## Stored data
____________
(* ===== verification/TunnelClientTheorems.v ===== *)
(** * What the phone's side of the tunnel guarantees

    A detailed session is one outcome of the client loop of [Tunnel], so the theorems
    on counters and back-off hold for it; a request of the relay reaches the local
    proxy without losing a byte; and heartbeats need a silent control channel. *)

From stdpp Require Import base list strings sets.
From Stdlib Require Import ZArith Lia Ascii String.
From S2P Require Import Prelude Text Foundation TunnelModel TunnelState TunnelWire Tunnel TunnelClient.
Local Open Scope string_scope.
Local Open Scope Z_scope.

(** ** Sessions refine attempts *)

Section Sessions.
Context `{!FrameCodec ServerFrame} `{!DecodeMessage}.
Variables (t : TunnelActiveTransport.t) (config : ReverseTunnelClientConfig) (session : Uuid).

(** [n] heartbeats after sequence number [from]. *)
Definition heartbeats (from : Z) (n : nat) : list ClientFrame :=
  (fun i => Heartbeat (TunnelHeartbeat.mk (cfg_node_id config) session (from + Z.of_nat i + 1)))
    <$> seq 0 n.

(** The data streams a control channel asks for. *)
Definition requested (ev : ClientEvent) : option (Uuid * ProxyProtocol) :=
  match t, ev with
  | TunnelActiveTransport.Quic, _ => None
  | _, FromServer (Ok (Some line)) =>
      match from_slice line with Some (OpenProxy id protocol) => Some (id, protocol) | _ => None end
  | _, _ => None
  end.

Lemma requested_line ev : (forall line, ev <> FromServer line) -> requested ev = None.
Proof. intros Hne. unfold requested. destruct t, ev; try done; by destruct (Hne line). Qed.

Lemma send_heartbeats_S n s : send_heartbeats n (send_heartbeats 1 s) = send_heartbeats (S n) s.
Proof. unfold send_heartbeats. cbn -[Z.of_nat]. f_equal. lia. Qed.

Lemma send_heartbeats_0 s : send_heartbeats 0 s = s.
Proof. destruct s. unfold send_heartbeats. cbn. f_equal. lia. Qed.

Lemma heartbeats_S from n :
  heartbeats from (S n)
  = Heartbeat (TunnelHeartbeat.mk (cfg_node_id config) session (from + 1)) :: heartbeats (from + 1) n.
Proof.
  unfold heartbeats. cbn [seq fmap list_fmap]. f_equal; [do 2 f_equal; lia|].
  rewrite <- fmap_S_seq, <- list_fmap_compose. apply list_fmap_ext. intros i x _. cbn -[Z.of_nat].
  do 2 f_equal. lia.
Qed.

(** What the events of a session add up to. *)
Lemma client_session_spec c events c' r :
  client_session t config session c events = (c', r) ->
  exists n, cs_snapshot c' = send_heartbeats n (cs_snapshot c)
    /\ cs_written c' = (cs_written c ++ heartbeats (ClientSnapshot.sent_heartbeats (cs_snapshot c)) n)%list
    /\ (n <= List.length (List.filter (fun ev => match ev with HeartbeatDue _ => true | _ => false end) events))%nat
    /\ (r = None -> cs_started c' = (cs_started c ++ omap requested events)%list).
Proof.
  revert c. induction events as [|ev events IH]; intros c; cbn [client_session].
  { intros [= <- <-]. exists 0%nat. rewrite send_heartbeats_0. unfold heartbeats. cbn.
    rewrite !app_nil_r. split_and!; [done|done|lia|done]. }
  destruct (client_turn t config session c ev) as [c1 [r1|]] eqn:Hturn.
  - intros [= <- <-]. exists 0%nat. rewrite send_heartbeats_0. unfold heartbeats. cbn [seq fmap list_fmap].
    rewrite app_nil_r. assert (c1 = c) as ->; [|split_and!; [done|done|lia|done]].
    unfold client_turn in Hturn. repeat case_match; by injection Hturn.
  - intros (n & Hs & Hw & Hn & Hr)%IH. destruct ev as [|line|failure|reason]; cbn [client_turn] in Hturn.
    + done.
    + assert (cs_snapshot c1 = cs_snapshot c /\ cs_written c1 = cs_written c
        /\ cs_started c1 = (cs_started c ++ option_list (requested (FromServer line)))%list) as (Hc & Hcw & Hcs).
      { unfold requested. destruct line as [[line|]|]; try done.
        destruct t; [destruct (from_slice line) as [[]|]; try done; by injection Hturn as <-
                    |injection Hturn as <-; by rewrite app_nil_r
                    |destruct (from_slice line) as [[]|]; try done; by injection Hturn as <-]. }
      exists n. rewrite Hs, Hw, Hc, Hcw. split_and!; [done|done|done|]. intros Hnone. rewrite (Hr Hnone), Hcs.
      cbn [omap list_omap]. rewrite <- app_assoc. by destruct (requested (FromServer line)).
    + destruct failure; [done|]. injection Hturn as <-. cbn [cs_snapshot cs_written cs_started] in *.
      exists (S n). rewrite Hs, Hw, send_heartbeats_S, heartbeats_S, <- app_assoc.
      split_and!; [done|done|cbn; lia|]. intros Hnone. rewrite (Hr Hnone). cbn [omap list_omap].
      by rewrite requested_line.
    + exists n. assert (c1 = c) as -> by (destruct t; by injection Hturn).
      split_and!; [done|done|done|]. intros Hnone. rewrite (Hr Hnone). cbn [omap list_omap].
      by rewrite requested_line.
Qed.

(** A session of the phone is an outcome of an attempt: whatever the relay sends,
    in whatever order its lines, heartbeats and the end of the connection are
    observed, a session that ends does to the client's snapshot what [pump] does for
    some number of heartbeats and the same end; it has written its hello first and
    then one heartbeat after the other with consecutive numbers, and nothing at all
    when it did not connect. *)
Theorem session_refines_attempt preserve opened events s c r :
  connect_and_run t preserve config session opened events s = (c, Some r) ->
  exists o, pump t preserve o s = (r, cs_snapshot c)
    /\ match o with
       | NeverConnected error => opened = Err error /\ cs_written c = []
       | Ran n _ => opened = Ok tt
           /\ cs_written c = hello_of config session :: heartbeats (ClientSnapshot.sent_heartbeats s) n
       end.
Proof.
  unfold connect_and_run. destruct opened as [[]|error].
  - intros (n & Hs & Hw & _)%client_session_spec. exists (Ran n r). cbn [pump]. rewrite Hs, Hw.
    split; [reflexivity|]. split; reflexivity.
  - intros [= <- <-]. by exists (NeverConnected error).
Qed.
End Sessions.

(** ** Heartbeats *)

Definition is_heartbeat (ev : ClientEvent) : bool :=
  match ev with HeartbeatDue _ => true | _ => false end.

(** Events with their times, as the loop lets them happen: its deadline is set anew
    each time it is entered, so a heartbeat comes a full interval after the event
    before it. *)
Inductive timely (interval : Z) : Z -> list (Z * ClientEvent) -> Prop :=
| timely_nil entered : timely interval entered []
| timely_heartbeat entered at_ failure rest :
    entered + interval <= at_ -> timely interval at_ rest ->
    timely interval entered ((at_, HeartbeatDue failure) :: rest)
| timely_other entered at_ ev rest :
    is_heartbeat ev = false -> entered <= at_ -> timely interval at_ rest ->
    timely interval entered ((at_, ev) :: rest).

(** No event is a whole interval after the one before it. *)
Fixpoint busy (interval entered : Z) (events : list (Z * ClientEvent)) : Prop :=
  match events with
  | [] => True
  | (at_, _) :: rest => at_ < entered + interval /\ busy interval at_ rest
  end.

Lemma busy_no_heartbeat interval entered events :
  timely interval entered events -> busy interval entered events ->
  List.filter is_heartbeat (snd <$> events) = [].
Proof.
  induction 1 as [|entered at_ failure rest Hdue _ IH|entered at_ ev rest Hev _ _ IH]; cbn; [done|lia|].
  rewrite Hev. intros [_ Hb]. by apply IH.
Qed.

(** A busy control channel starves the heartbeats: while the relay asks for a data
    stream more often than once per heartbeat interval, the phone writes its hello
    and nothing else, for however long that lasts, and the relay, which only counts
    heartbeats, takes the session for dead. *)
Theorem busy_channel_starves_heartbeats `{!FrameCodec ServerFrame} `{!DecodeMessage} t preserve config
    session events s entered c r :
  timely (cfg_heartbeat_interval config) entered events ->
  busy (cfg_heartbeat_interval config) entered events ->
  connect_and_run t preserve config session (Ok tt) (snd <$> events) s = (c, r) ->
  cs_written c = [hello_of config session].
Proof.
  intros Ht Hb. unfold connect_and_run. intros (n & _ & Hw & Hn & _)%client_session_spec.
  fold is_heartbeat in Hn. rewrite (busy_no_heartbeat _ _ _ Ht Hb) in Hn. cbn in Hn.
  assert (n = 0%nat) as -> by lia. by rewrite Hw.
Qed.

(** ** Streams *)

Lemma scan_line_parts buf chunk rest found :
  scan_line buf = (chunk, rest, found) ->
  buf = (chunk ++ rest)%list /\ (buf <> [] -> chunk <> []) /\ (found = false -> rest = []).
Proof.
  revert chunk rest found. induction buf as [|b buf IH]; intros chunk rest found; cbn [scan_line].
  { by intros [= <- <- <-]. }
  destruct (b =? newline); [by intros [= <- <- <-]|].
  destruct (scan_line buf) as [[chunk' rest'] found'] eqn:Hs. intros [= <- <- <-].
  destruct (IH _ _ _ eq_refl) as (-> & _ & Hf). by split_and!.
Qed.

(** A line that was read was consumed. *)
Lemma read_line_consumes bufs line total l bufs' :
  0 <= total -> read_line_loop bufs line total = (Ok (Some l), bufs') ->
  (List.length (List.concat bufs') <= List.length (List.concat bufs))%nat
  /\ (total = 0 -> (List.length (List.concat bufs') < List.length (List.concat bufs))%nat).
Proof.
  revert line total. induction bufs as [|buf bufs IH]; intros line total Htotal; cbn [read_line_loop].
  { unfold end_of_stream. case_if; bools; [done|]. intros [= <- <-]. cbn. lia. }
  destruct buf as [|b buf].
  { unfold end_of_stream. case_if; bools; [done|]. intros [= <- <-]. cbn. lia. }
  destruct (scan_line (b :: buf)) as [[chunk rest] found] eqn:Hs.
  destruct (scan_line_parts _ _ _ _ Hs) as (Hparts & Hne & Hrest). specialize (Hne ltac:(done)).
  assert (1 <= List.length chunk)%nat as Hchunk by (destruct chunk; [done|cbn; lia]).
  cbn [List.concat]. rewrite length_app, Hparts, length_app.
  case_if; [done|]. case_if; [|done]. destruct found.
  - intros [= <- <-]. rewrite refill_concat, length_app. lia.
  - intros [Hle _]%IH; [|pose proof (blen_nonneg chunk); lia]. lia.
Qed.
____________
## TASK GOAL
Copy out the range of lines above starting at the line with "cs_started] in *." and ending at the line with "exists (S n).", exactly and including both.

## EXERCISE OUTPUT
    + destruct failure; [done|]. injection Hturn as <-. cbn [cs_snapshot cs_written cs_started] in *.
      exists (S n). rewrite Hs, Hw, send_heartbeats_S, heartbeats_S, <- app_assoc.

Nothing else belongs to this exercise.